Contou o vendeiro a todos, que na venda estavam, a mania do seu hóspede, a vela das armas, e a cerimônia que se preparava para lhas vestir. Admirados de tão estranho desatino, foram-se todos espreitar de longe, e viram o homem andar umas vezes com sossegada compostura passeando, outras parar arrimado à sua lança, de olhos fitos nas armas.
Com ser noite bem fechada, tão clara era a lua, que podia competir com o próprio astro que lhe emprestava a luz; por maneira que tudo quanto o novel cavaleiro fazia, era de todos desfrutado.
Lembrou-se neste comenos um dos arrieiros, que na pousada se achavam, de ir dar de beber às suas cavalgaduras; para o que lhe foi necessário tirar de cima da pia as armas de D. Quixote. Este, vendo-o acercar-se, lhe disse em alta voz:
— Ó tu, quem quer que sejas, atrevido cavaleiro, que vens tocar nas armas do mais valoroso andante que jamais cingiu espada, olha o que fazes, e não lhes toques, se não queres deixar a vida em paga do teu atrevimento.
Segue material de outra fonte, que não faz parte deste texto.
(* ===== verification/NgxLocations.v ===== *)
(** * Locations: nginx/src/http/ngx_http.c, ngx_http_core_module.c

    The locations of a server are sorted, split by kind and made into a tree of
    names when the configuration is read; a request searches the tree.  Queues
    (ngx_queue.h) are lists here, configurations are numbers into a store, so that
    they are shared as pointers are. *)
From S2P Require Import Prelude.
From S2P Require Export NgxHeaders.
#[local] Open Scope Z_scope.

Module Locations.
Import Headers.

(** [ngx_http_location_queue_t] without the links. *)
Inductive lq := Lq (exact inclusive : option Z) (name : bytes) (sub : list lq).
Definition lq_exact (q : lq) : option Z := let 'Lq e _ _ _ := q in e.
Definition lq_inclusive (q : lq) : option Z := let 'Lq _ i _ _ := q in i.
Definition lq_name (q : lq) : bytes := let 'Lq _ _ n _ := q in n.
Definition lq_list (q : lq) : list lq := let 'Lq _ _ _ l := q in l.

(** [ngx_http_location_tree_node_t] *)
Inductive tree := Null
| Node (left right sub : tree) (t_exact t_inclusive : option Z) (t_auto : bool) (t_len : Z) (t_name : bytes).

(** The fields of [ngx_http_core_loc_conf_t] that concern the search. *)
Record clcf := mk_clcf { c_name : bytes; c_regex : option http_regex; noname : bool; named : bool; exact_match : bool; noregex : bool;
  auto_redirect : bool; locations : option (list lq); static_locations : tree; regex_locations : option (list Z) }.
#[export] Instance clcf_settable : Settable clcf := fun c =>
  mk_clcf (c_name c) (c_regex c) (noname c) (named c) (exact_match c) (noregex c) (auto_redirect c) (locations c) (static_locations c) (regex_locations c).
Definition store : Type := gmap Z clcf.
Definition conf_at (st : store) (id : Z) : out clcf := match st !! id with Some c => Ok c | None => Undef BadPointer end.

Definition sizeof_location_queue : Z := 72.
Definition offsetof_tree_name : Z := 42.

(** [strcmp] on texts that a NUL ends, [memcmp]. *)
Fixpoint compare_bytes (a b : bytes) : Z :=
  match a, b with
  | [], [] => 0
  | [], d :: _ => - d
  | c :: _, [] => c
  | c :: a', d :: b' => if c =? d then compare_bytes a' b' else c - d
  end.
Fixpoint c_string (s : bytes) : bytes := match s with [] => [] | c :: s' => if c =? 0 then [] else c :: c_string s' end.
Definition ngx_strcmp (a b : bytes) : Z := compare_bytes (c_string a) (c_string b).
Definition ngx_strncmp (a b : bytes) (n : nat) : Z := compare_bytes (take n (c_string a)) (take n (c_string b)).
Definition ngx_filename_cmp (a b : bytes) (n : nat) : Z := compare_bytes (take n a) (take n b).

(** [lq->exact ? lq->exact : lq->inclusive] *)
Definition lq_conf (st : store) (q : lq) : out (Z * clcf) :=
  match (match lq_exact q with Some i => Some i | None => lq_inclusive q end) with
  | Some i => let! c := conf_at st i in Ok (i, c)
  | None => Undef NullDeref
  end.

Section Build.
Context {Osm : OSMem}.
Implicit Types (st : store) (pl : pool) (o : os).

(** The queue of the enclosing location with the new one at its end. *)
Definition ngx_http_add_location (locs : option (list lq)) (id : Z) (c : clcf) pl o : out (Z * option (list lq) * pool * os) :=
  let! (p, pl, o) := match locs with Some _ => Ok (Some 0, pl, o) | None => ngx_palloc pl sizeof_location_queue o end in
  match p with
  | None => Ok (NGX_ERROR, None, pl, o)
  | Some _ =>
      let l := match locs with Some l => l | None => [] end in
      let! (p, pl, o) := ngx_palloc pl sizeof_location_queue o in
      match p with
      | None => Ok (NGX_ERROR, Some l, pl, o)
      | Some _ =>
          let single := exact_match c || bool_decide (is_Some (c_regex c)) || named c || noname c in
          let q := if single then Lq (Some id) None (c_name c) [] else Lq None (Some id) (c_name c) [] in
          Ok (NGX_OK, Some (l ++ [q]), pl, o)
      end
  end.

(** ** Sorting *)

Definition cmp_confs (first second : clcf) : Z :=
  if noname first && negb (noname second) then 1
  else if negb (noname first) && noname second then -1
  else if noname first || noname second then 0
  else if named first && negb (named second) then 1
  else if negb (named first) && named second then -1
  else if named first && named second then ngx_strcmp (c_name first) (c_name second)
  else
    let r1 := bool_decide (is_Some (c_regex first)) in
    let r2 := bool_decide (is_Some (c_regex second)) in
    if r1 && negb r2 then 1
    else if negb r1 && r2 then -1
    else if r1 || r2 then 0
    else
      let rc := ngx_strcmp (c_name first) (c_name second) in
      if (rc =? 0) && negb (exact_match first) && exact_match second then 1 else rc.

Definition ngx_http_cmp_locations st (one two : lq) : out Z :=
  let! (_, first) := lq_conf st one in
  let! (_, second) := lq_conf st two in
  Ok (cmp_confs first second).

(** [ngx_queue_sort]: the elements before the one that moves, the last one first. *)
Fixpoint insert_back st (prevs : list lq) (q : lq) : out (list lq) :=
  match prevs with
  | [] => Ok [q]
  | p :: prevs' =>
      let! c := ngx_http_cmp_locations st p q in
      if c <=? 0 then Ok (q :: prevs) else let! r := insert_back st prevs' q in Ok (p :: r)
  end.
Fixpoint sort_loop st (prevs rest : list lq) : out (list lq) :=
  match rest with
  | [] => Ok (rev prevs)
  | q :: rest' => let! prevs := insert_back st prevs q in sort_loop st prevs rest'
  end.
Definition queue_sort st (l : list lq) : out (list lq) :=
  match l with [] => Ok [] | q :: rest => sort_loop st [q] rest end.

(** [*(clcfp++) = lq->exact]; a NULL ends the array. *)
Fixpoint exacts (l : list lq) : list Z :=
  match l with [] => [] | q :: l' => match lq_exact q with Some i => i :: exacts l' | None => [] end end.

(** The array of the locations from index [i] on, with a NULL behind. *)
Definition collect (l : list lq) (i : nat) (n : Z) pl o : out (option (list Z) * pool * os) :=
  let! (p, pl, o) := ngx_palloc pl ((n + 1) * 8) o in
  Ok (match p with Some _ => Some (exacts (drop i l)) | None => None end, pl, o).

(** The loop over the sorted queue: the code, the index it stops at, the store, the
    indices of the first regex and the first named location, the numbers of both.
    [init] is the call for the locations of one of them. *)
Fixpoint scan_locations (init : store -> Z -> pool -> os -> out (Z * store * option (list Z) * pool * os)) (rest : list lq) (i : nat) st pl o
  (regex nameds : option nat) (r n : Z) : out (Z * nat * store * pool * os * option nat * option nat * Z * Z) :=
  match rest with
  | [] => Ok (NGX_OK, i, st, pl, o, regex, nameds, r, n)
  | q :: rest' =>
      let! (cid, _) := lq_conf st q in
      let! x := init st cid pl o in
      let '(rc, st, _, pl, o) := x in
      if negb (rc =? NGX_OK) then Ok (NGX_ERROR, i, st, pl, o, regex, nameds, r, n)
      else
        let! c := conf_at st cid in
        if bool_decide (is_Some (c_regex c)) then
          scan_locations init rest' (S i) st pl o (match regex with None => Some i | _ => regex end) nameds (r + 1) n
        else if named c then scan_locations init rest' (S i) st pl o regex (match nameds with None => Some i | _ => nameds end) r (n + 1)
        else if noname c then Ok (NGX_OK, i, st, pl, o, regex, nameds, r, n)
        else scan_locations init rest' (S i) st pl o regex nameds r n
  end.

(** The code, the store and [cscf->named_locations].  The recursion is on the
    nesting of locations. *)
Fixpoint ngx_http_init_locations (fuel : nat) st (id : Z) (nm : option (list Z)) pl o : out (Z * store * option (list Z) * pool * os) :=
  match fuel with
  | O => NoFuel
  | S f =>
      let! pc := conf_at st id in
      match locations pc with
      | None => Ok (NGX_OK, st, nm, pl, o)
      | Some l =>
          let! l := queue_sort st l in
          let! y := scan_locations (fun st cid => ngx_http_init_locations f st cid None) l O st pl o None None 0 0 in
          let '(rc, i, st, pl, o, regex, nameds, r, n) := y in
          if negb (rc =? NGX_OK) then Ok (NGX_ERROR, st, nm, pl, o)
          else
            let l := take i l in
            let! (x, pl, o) := match nameds with None => Ok (Some nm, pl, o)
                               | Some k => let! (a, pl, o) := collect l k n pl o in Ok (match a with Some a => Some (Some a) | None => None end, pl, o) end in
            match x with
            | None => Ok (NGX_ERROR, alter (fun c => c <| locations := Some l |>) id st, nm, pl, o)
            | Some nm =>
                let l := match nameds with Some k => take k l | None => l end in
                let! (x, pl, o) := match regex with None => Ok (Some None, pl, o)
                                   | Some k => let! (a, pl, o) := collect l k r pl o in Ok (match a with Some a => Some (Some a) | None => None end, pl, o) end in
                match x with
                | None => Ok (NGX_ERROR, alter (fun c => c <| locations := Some l |>) id st, nm, pl, o)
                | Some re =>
                    let l := match regex with Some k => take k l | None => l end in
                    Ok (NGX_OK, alter (fun c => c <| locations := Some l |> <| regex_locations := match re with Some a => Some a | None => regex_locations c end |>) id st, nm, pl, o)
                end
            end
      end
  end.

(** ** The tree *)

(** [None]: a location is declared twice. *)
Fixpoint join_loop (q : lq) (rest : list lq) : option (list lq) :=
  match rest with
  | [] => Some [q]
  | x :: rest' =>
      if ngx_strcmp (lq_name q) (lq_name x) =? 0 then
        if (bool_decide (is_Some (lq_exact q)) && bool_decide (is_Some (lq_exact x))) ||
           (bool_decide (is_Some (lq_inclusive q)) && bool_decide (is_Some (lq_inclusive x))) then None
        else join_loop (Lq (lq_exact q) (lq_inclusive x) (lq_name q) (lq_list q)) rest'
      else match join_loop x rest' with Some l => Some (q :: l) | None => None end
  end.
Definition ngx_http_join_exact_locations (l : list lq) : option (list lq) :=
  match l with [] => Some [] | q :: rest => join_loop q rest end.

(** The locations behind [q] whose names start with its name. *)
Fixpoint span_prefix (nm : bytes) (l : list lq) : list lq * list lq :=
  match l with
  | [] => ([], [])
  | x :: l' =>
      if (length (lq_name x) <? length nm)%nat || negb (ngx_strncmp nm (lq_name x) (length nm) =? 0) then ([], l)
      else let '(a, b) := span_prefix nm l' in (x :: a, b)
  end.

(** [ngx_http_create_locations_list(locations, q)] on the part of the queue that
    starts at [q]. *)
Fixpoint ngx_http_create_locations_list (fuel : nat) (l : list lq) : out (list lq) :=
  match fuel with
  | O => NoFuel
  | S f =>
      match l with
      | [] | [_] => Ok l
      | q :: rest =>
          match lq_inclusive q with
          | None => let! rest := ngx_http_create_locations_list f rest in Ok (q :: rest)
          | Some _ =>
              let '(pre, post) := span_prefix (lq_name q) rest in
              if (length pre =? 0)%nat then let! rest := ngx_http_create_locations_list f rest in Ok (q :: rest)
              else
                let! sub := ngx_http_create_locations_list f (lq_list q ++ pre) in
                let! post := if (length post =? 0)%nat then Ok [] else ngx_http_create_locations_list f post in
                Ok (Lq (lq_exact q) (lq_inclusive q) (lq_name q) sub :: post)
          end
      end
  end.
Não curou destas bravatas o arrieiro (e antes curara delas, que fora curar-se em saúde); lançou mão daquelas trapalhadas, e arremessou-as para longe.
Vendo aquilo D. Quixote, levantou os olhos aos céus; e posto pensamento (como se deixa entender) em sua senhora Dulcinéia, disse:
— Assisti-me, senhora minha, na primeira afronta que a este vosso avassalado peito se apresenta!
não me falte neste primeiro transe o vosso amparo!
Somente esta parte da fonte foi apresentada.